But the extraordinary economic impact of the pandemic has only intensified mortal threats to the industry’s business model that have been brewing for years. If the global economy were to recover completely tomorrow, FSI incumbents would still be in a highly precarious position.

In a new whitepaper, we argue that going back to the pre-Covid “normal” is not an option for financial services. Fortunately, the rise of the subscription economy points towards frontiers of untapped growth for the sector.

Shaky ground

Growing regulatory pressures, low interest rates, digital disruptors (both fintech and Big Tech) and savvy customers demanding better experiences at lower costs all have put wide cracks in the FSI’s legacy business model. We’ll confine our argument here to two key revenue streams.

First, the pervasive and persistent low-interest-rate environment has severely impacted profitability since the 2008 global financial crisis. As interest rates are determined by central banks, FSI companies have no control over this destructive and volatile aspect of the business. The Covid-19 fallout has increased downward pressure on interest rates, which have dipped into negative territory in many countries. It is safe to say that there is no short-term end in sight to this trend.

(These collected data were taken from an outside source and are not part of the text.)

Lemma shell_path_ge_rules p token base mode un :
  rank_le (escalate_access p (shell_access mode (normalize_shell_path token)) (operand_base base token un))
          (evaluate_shell_path p token base mode un).
Proof.
  unfold evaluate_shell_path, operand_base. cbv zeta.
  etrans; [|apply combine_ge_l]. apply combine_ge_l.
Qed.

Lemma shell_path_unpinned p token base mode :
  is_absolute_shell_path (normalize_shell_path token) = false →
  rank_le (Some AskFailClosed) (evaluate_shell_path p token base mode true).
Proof. intros Ha. unfold evaluate_shell_path. rewrite Ha. apply combine_ge_r. Qed.

(** A deny on a file access arms the shell file gate. *)
Lemma file_reject_restricts (c : PermissionConfig) (mode : ShellFileMode) (path : bytes)
    (base : option RuleBase) (reason : bytes) :
  evaluate_rules_with_base (CompiledPolicy_new c) (shell_access mode path) base = Some (Decision_Reject reason) →
  has_file_restrictions (CompiledPolicy_new c) = true.
Proof.
  intros He. pose proof (evaluate_rules_spec c (shell_access mode path) base) as Hs.
  rewrite He in Hs. destruct Hs as (r & Hin & Ha & Hr & _). simpl. apply existsb_exists. exists r.
  rewrite <-list_elem_of_In, Ha. split; [done|]. unfold rule_applies, rule_reaches in Hr. bool_prop.
  by destruct mode, (rule_tool r).
Qed.

(** C23: a deny rule on any file a script touches rejects the script: a redirect
    target anywhere in the tree, an operand of a known reader, writer or
    path-moving command, or a file touched inside a nested [bash -c] script, up
    to the inline depth limit. *)
Theorem shell_gate_denies_touched_path (c : PermissionConfig) (cmd cwd path : bytes) (mode : ShellFileMode)
    (un : bool) (reason : bytes) :
  touches MAX_INLINE_SHELL_DEPTH false cmd path mode un →
  evaluate_rules_with_base (CompiledPolicy_new c) (shell_access mode (normalize_shell_path path))
    (operand_base (RuleBase_new cwd) path un) = Some (Decision_Reject reason) →
  ∃ r, evaluate_shell_file_access_gate (CompiledPolicy_new c) cmd cwd = Some (Reject r).
Proof.
  intros Ht He. unfold evaluate_shell_file_access_gate. rewrite (file_reject_restricts _ _ _ _ _ He).
  cbn [negb]. apply gate_rank_reject.
  pose proof (shell_path_ge_rules (CompiledPolicy_new c) path (RuleBase_new cwd) mode un) as H1'.
  unfold escalate_access in H1'. rewrite He in H1'.
  pose proof (touches_checked (CompiledPolicy_new c) (RuleBase_new cwd) _ false _ _ _ _ _ Ht) as H2'.
  unfold rank_le in *. etrans; [exact H1'|exact H2'].
Qed.

(** A relative path touched where the working directory is no longer known
    (after [cd], [pushd], [popd] or [env -C]) makes the gate ask or reject. *)
Theorem shell_gate_unpinned_asks (c : PermissionConfig) (cmd cwd path : bytes) (mode : ShellFileMode) :
  has_file_restrictions (CompiledPolicy_new c) = true →
  touches MAX_INLINE_SHELL_DEPTH false cmd path mode true →
  is_absolute_shell_path (normalize_shell_path path) = false →
  1 ≤ gate_rank (evaluate_shell_file_access_gate (CompiledPolicy_new c) cmd cwd).
Proof.
  intros Hr Ht Ha. unfold evaluate_shell_file_access_gate. rewrite Hr. cbn [negb].
  change 1 with (gate_rank (Some AskFailClosed)).
  pose proof (shell_path_unpinned (CompiledPolicy_new c) path (RuleBase_new cwd) mode Ha) as H1'.
  pose proof (touches_checked (CompiledPolicy_new c) (RuleBase_new cwd) _ false _ _ _ _ _ Ht) as H2'.
  unfold rank_le in *. etrans; [exact H1'|exact H2'].
Qed.

End Shell.

(** ** Two normalisers *)

Lemma lexical_fold_components (segs acc : list bytes) :
  Forall (fun s => s ≠ dotdot) acc →
  foldl normalize_step (map Normal acc ++ [RootDir]) (body_components segs)
  = map Normal (foldl (lexical_step true) acc segs) ++ [RootDir].
Proof.
  revert acc. induction segs as [|s segs IH]; intros acc Ha; [done|].
  unfold body_components in *. cbn [omap list_omap foldl]. unfold comp_of_seg at 1, lexical_step at 2.
  destruct ((s =b []) || (s =b dot)) eqn:E1; [by apply IH|].
  destruct (s =b dotdot) eqn:E2; cbn [foldl].
  - destruct Ha as [|a acc Ha Hacc]; simpl; [by apply (IH [])|].
    apply beq_false in Ha. rewrite Ha. by apply IH.
  - apply (IH (s :: acc)). constructor; [by apply beq_false|done].
Qed.

Lemma map_comp_str_Normal (l : list bytes) : map comp_str (map Normal l) = l.
Proof. rewrite map_map. apply map_id. Qed.

(** The normaliser of shell operands and the normaliser of tool paths agree
    on absolute Unix paths, so a rule sees the same spelling of a file whether
    it is named in a shell command or by a native tool. *)
Theorem lexical_normalisers_agree (p : bytes) :
  is_absolute p = true → second_is_colon p = false → lexical_normalize p = normalize_lexically p.
Proof.
  intros Ha Hc. unfold lexical_normalize. rewrite Hc, drop_0, take_0. cbv zeta.
  unfold is_absolute in Ha. destruct p as [|a r]; [by rewrite starts_with_cons_nil in Ha|].
  rewrite starts_with_cons, starts_with_nil, andb_true_r, bool_decide_eq_true in Ha. subst a.
  change $"/" with [slash]. rewrite starts_with_cons, starts_with_nil, bool_decide_eq_true_2 by done.
  change (beq [] []) with true. cbn [split_on andb]. rewrite bool_decide_eq_true_2 by done. cbn [foldl].
  change (lexical_step true [] []) with (@nil bytes).
  unfold normalize_lexically, normalize_components, components, path_parts.
  rewrite bool_decide_eq_true_2 by done. cbn [start_components app foldl normalize_step].
  pose proof (lexical_fold_components (split_on slash r) [] ltac:(constructor)) as Hf. simpl in Hf. rewrite Hf.
  destruct (normalize_fold_root (body_components (split_on slash r)) [] ltac:(constructor)) as (names & Hn & Hnames).
  { apply body_components_body, split_on_Forall. }
  simpl in Hn. rewrite Hf in Hn. apply app_inj_tail in Hn as [Hn _].
  set (out := foldl (lexical_step true) [] (split_on slash r)) in *.
  rewrite reverse_app. cbn [reverse rev_append app]. rewrite <-map_reverse.
  assert (from_components (RootDir :: map Normal (reverse out)) = slash :: join [slash] (reverse out)) as Hfrom.
  { rewrite from_root.
    - unfold body_text. by rewrite map_comp_str_Normal.
    - rewrite map_reverse, Hn. apply Forall_reverse. by apply names_body. }
  simpl. destruct (join [slash] (reverse out) =b []) eqn:Ej.
  - apply beq_true in Ej. by rewrite Ej in Hfrom.
  - by rewrite <-Hfrom.
Qed.
(* ===== verification/Preflight.v ===== *)
(** * Managed-policy preflight

    [crates/codegen/xai-grok-permission-rules/src/gate_preflight.rs]: the direct
    rule pass and both Bash gates, evaluated once for a request, with the
    provenance of each ask; and what the permission manager reads off it. *)

From S2P Require Import Prelude RustStr PolicyTypes Wrappers SyntaxTree Paths Policy Instances PolicyLaws ShellAccess ShellLaws.

Definition POLICY_ASK : bytes := $"policy_ask".
Definition BASH_COMMAND_GATE_ASK : bytes := $"bash_command_gate_ask".
Definition SHELL_FILE_GATE_ASK : bytes := $"shell_file_gate_ask".

Record GatePreflight := mkPreflight {
  direct : option Decision;
  bash_command : option GateDecision;
  shell_file : option GateDecision;
  native_symlink_fail_closed : bool;
  defers_gate_ask : bool;
}.

Definition is_ask_decision (d : option Decision) : bool :=
  match d with Some Decision_Ask => true | _ => false end.

Definition is_rule_ask (g : option GateDecision) : bool :=
  match g with Some AskRuleMatch => true | _ => false end.

Definition is_fail_closed_ask (g : option GateDecision) : bool :=
  match g with Some AskFailClosed => true | _ => false end.

Definition gate_is_ask (g : option GateDecision) : bool :=
  match g with Some g => is_ask g | None => false end.

(** [GatePreflight::evaluate] *)
Definition preflight_evaluate `{PolicyEnv} `{ShellParser} `{FileSystem} (policy : option CompiledPolicy)
    (access : AccessKind Json) (cwd : bytes) (auto_mode : bool) : GatePreflight :=
  let '(direct, native) :=
    match policy with
    | Some policy => evaluate_with_cwd_details policy access (Some cwd)
    | None => (None, false)
    end in
  let '(bash_command, shell_file) :=
    match policy, access with
    | Some policy, Access_Bash cmd =>
        (evaluate_bash_command_gate policy cmd, evaluate_shell_file_access_gate policy cmd cwd)
    | _, _ => (None, None)
    end in
  let rule_match_ask := is_ask_decision direct || is_rule_ask bash_command || is_rule_ask shell_file in
  let fail_closed_ask := is_fail_closed_ask bash_command || is_fail_closed_ask shell_file in
  mkPreflight direct bash_command shell_file native (auto_mode && fail_closed_ask && negb rule_match_ask).

Definition policy_decision (g : GatePreflight) : option Decision :=
  combine_decisions (combine_decisions (direct g) (into_decision <$> bash_command g))
    (into_decision <$> shell_file g).

Definition policy_forced_prompt (g : GatePreflight) : bool := is_ask_decision (policy_decision g).

Definition shell_file_forced_prompt (g : GatePreflight) : bool := gate_is_ask (shell_file g).

Definition shell_forced_prompt (g : GatePreflight) : bool :=
  gate_is_ask (bash_command g) || shell_file_forced_prompt g || native_symlink_fail_closed g.

Definition admits_auto_classifier (g : GatePreflight) : bool :=
  negb (policy_forced_prompt g) || defers_gate_ask g.

Definition classifier_allowed_decision (g : GatePreflight) : Decision :=
  match policy_decision g with
  | None | Some Decision_Allow => Decision_Allow
  | Some decision => decision
  end.

Definition prompt_trigger (g : GatePreflight) (auto_prompt_reason : option bytes) : option bytes :=
  if is_ask_decision (direct g) then Some POLICY_ASK
  else if defers_gate_ask g then auto_prompt_reason
  else if gate_is_ask (bash_command g) then Some BASH_COMMAND_GATE_ASK
  else if shell_file_forced_prompt g then Some SHELL_FILE_GATE_ASK
  else auto_prompt_reason.

(** ** Coherence *)

Section Preflight.
Context `{PolicyEnv} `{ShellParser} `{FileSystem}.

Definition rule_match_ask (g : GatePreflight) : bool :=
  is_ask_decision (direct g) || is_rule_ask (bash_command g) || is_rule_ask (shell_file g).

Definition fail_closed_ask (g : GatePreflight) : bool :=
  is_fail_closed_ask (bash_command g) || is_fail_closed_ask (shell_file g).

Lemma preflight_defers policy access cwd auto :
  let g := preflight_evaluate policy access cwd auto in
  defers_gate_ask g = auto && fail_closed_ask g && negb (rule_match_ask g).
Proof.
  unfold preflight_evaluate. destruct (match policy with Some p => _ | None => _ end) as [d n].
  by destruct (match policy, access with Some _, Access_Bash _ => _ | _, _ => _ end).
Qed.

Lemma gate_severity (g : option GateDecision) :
  severity (into_decision <$> g) = if gate_is_ask g then 2 else if bool_decide (g = None) then 0 else 3.
Proof. by destruct g as [[]|]. Qed.

Lemma policy_decision_severity (g : GatePreflight) :
  severity (policy_decision g)
  = (severity (direct g) `max` severity (into_decision <$> bash_command g))
    `max` severity (into_decision <$> shell_file g).
Proof. unfold policy_decision. by rewrite !combine_decisions_severity. Qed.

Lemma combine_class (d : option Decision) (e : option GateDecision) :
  rule_outcome d → rule_outcome (combine_decisions d (into_decision <$> e)).
Proof. destruct d as [[]|], e as [[]|]; simpl; done. Qed.

Lemma details_outcome (c : PermissionConfig) access cwd :
  rule_outcome (evaluate_with_cwd (CompiledPolicy_new c) access cwd).
Proof.
  unfold evaluate_with_cwd, evaluate_with_cwd_details.
  pose proof (evaluate_rules_outcome c) as Ho.
  assert (∀ d e, rule_outcome d → rule_outcome (combine_decisions d (escalations_only e))) as Hc.
  { intros d e Hd. destruct d as [[]|], e as [[]|]; simpl in *; done. }
  repeat case_match; simpl; first [apply Ho | apply Hc, Ho | apply (Hc _ (Some Decision_Ask)), Ho].
Qed.

(** A rule-match ask always binds: when a direct rule or a rule seen by one of
    the gates asks, the request is rejected or it stays a prompt that the
    automatic classifier is not admitted to, in every mode. *)
Theorem rule_ask_binds (c : PermissionConfig) access cwd auto :
  let g := preflight_evaluate (Some (CompiledPolicy_new c)) access cwd auto in
  rule_match_ask g = true →
  is_reject (policy_decision g) = true ∨ (policy_forced_prompt g = true ∧ admits_auto_classifier g = false).
Proof.
  intros g Hr. pose proof (preflight_defers (Some (CompiledPolicy_new c)) access cwd auto) as Hd.
  fold g in Hd. cbv zeta in Hd. rewrite Hr, andb_false_r in Hd.
  assert (rule_outcome (direct g)) as Ho.
  { unfold g, preflight_evaluate. pose proof (details_outcome c access (Some cwd)) as Hx.
    unfold evaluate_with_cwd in Hx. destruct (evaluate_with_cwd_details _ _ _).
    destruct access; exact Hx. }
  unfold admits_auto_classifier, policy_forced_prompt, rule_match_ask, policy_decision in *. rewrite Hd. clear Hd.
  clearbody g. destruct (direct g) as [[]|], (bash_command g) as [[]|], (shell_file g) as [[]|];
    simpl in *; try done; auto.
Qed.

(** The classifier cannot override the policy: a call it allowed still runs
    only if no deny or ask came from the direct rules or from either gate, a
    fail-closed ask included. *)
Theorem classifier_allow_respects_policy (c : PermissionConfig) access cwd auto :
  let g := preflight_evaluate (Some (CompiledPolicy_new c)) access cwd auto in
  classifier_allowed_decision g = Decision_Allow ↔
  severity (evaluate_with_cwd (CompiledPolicy_new c) access (Some cwd)) ≤ 1
  ∧ match access with
    | Access_Bash cmd =>
        evaluate_bash_command_gate (CompiledPolicy_new c) cmd = None
        ∧ evaluate_shell_file_access_gate (CompiledPolicy_new c) cmd cwd = None
    | _ => True
    end.
Proof.
  intros g. subst g. unfold preflight_evaluate, classifier_allowed_decision, policy_decision, evaluate_with_cwd.
  pose proof (details_outcome c access (Some cwd)) as Ho. unfold evaluate_with_cwd in Ho.
  destruct (evaluate_with_cwd_details _ _ _) as [d n]. simpl in Ho. unfold severity.
  destruct access;
    try (by destruct d as [[]|]; simpl in *; split; intros; split_and?; try done; try lia);
    simpl; destruct d as [[]|], (evaluate_bash_command_gate _ _) as [[]|],
      (evaluate_shell_file_access_gate _ _ _) as [[]|]; simpl in *; split; intros; split_and?;
      try done; try lia; naive_solver lia.
Qed.

(** The classifier is admitted to a forced prompt only in auto mode, when the
    only asks are fail-closed ones. *)
Theorem classifier_admitted_only_when_deferred (c : PermissionConfig) access cwd auto :
  let g := preflight_evaluate (Some (CompiledPolicy_new c)) access cwd auto in
  admits_auto_classifier g = true → policy_forced_prompt g = true →
  auto = true ∧ fail_closed_ask g = true ∧ rule_match_ask g = false.
Proof.
  intros g Ha Hp. pose proof (preflight_defers (Some (CompiledPolicy_new c)) access cwd auto) as Hd.
  fold g in Hd. cbv zeta in Hd. unfold admits_auto_classifier in Ha. rewrite Hp, Hd in Ha. simpl in Ha.
  bool_prop. done.
Qed.

End Preflight.

(** ** Witnesses *)

Definition ask_push : PermissionRule := mkRule Rule_Ask Filter_Bash (Some $"git push") Mode_Glob.
Definition asking : PermissionConfig := PermissionConfig_new [ask_push; deny_rm].

Lemma rule_ask_binds_witness :
  let g := preflight_evaluate (Some (CompiledPolicy_new asking)) (Access_Bash $"ls; git push") $"/w" true in
  rule_match_ask g = true
  ∧ (is_reject (policy_decision g) = true
     ∨ (policy_forced_prompt g = true ∧ admits_auto_classifier g = false)).
Proof.
  cbv zeta. split; [vm_compute; reflexivity|].
  apply (rule_ask_binds asking (Access_Bash $"ls; git push") $"/w" true). vm_compute. reflexivity.
Defined.

Lemma classifier_admitted_witness :
  let g := preflight_evaluate (Some (CompiledPolicy_new asking)) (Access_Bash $"bash --login") $"/w" true in
  true = true ∧ fail_closed_ask g = true ∧ rule_match_ask g = false.
Proof.
  apply (classifier_admitted_only_when_deferred asking (Access_Bash $"bash --login") $"/w" true);
    vm_compute; reflexivity.
Defined.

Example classifier_allow_examples :
  let d cmd := classifier_allowed_decision
    (preflight_evaluate (Some (CompiledPolicy_new asking)) (Access_Bash cmd) $"/w" false) in
  d $"ls" = Decision_Allow ∧ d $"git push origin main" = Decision_Ask
  ∧ is_reject (Some (d $"bash -c 'rm -rf build'")) = true.
Proof. vm_compute. split_and!; reflexivity. Qed.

Second, customer fees may no longer be as reliable a revenue source, due to competition from fintech start-ups with no reverence for Big Finance’s customary practice of arbitrarily bundling popular services with less loved ones.

While bundling fosters the perception among customers and regulators that the FSI’s pricing is untethered to value, fintechs have homed in on what customers really want. With tech-savvy and agility outstripping that of incumbents, they have been carving business away from established players – a trend set to accelerate amid Covid-fuelled digitalisation.

An even more formidable enemy than fintech may be Big Tech. Amazon, Facebook and Google have deep and broad reserves of customer data with which to further their encroachment into Big Finance’s domain. Amazon, for example, has teamed up with banks to offer short-term business loans to platform sellers looking to scale up.

The traditional FSI model, therefore, is beset on all sides by fierce competitors and sorely in need of renewal. The plummeting market caps of many large banks – outrun in recent years by fintech and cloud companies – attest to this. By contrast, subscription businesses remain on a general growth path despite the economic downturn, according to research from Zuora.

Shifting to a subscription mindset

The FSI’s troubles largely stem from a well-established inward-looking business model relying on high predictability, stable revenues and rather passive customers lacking bargaining power….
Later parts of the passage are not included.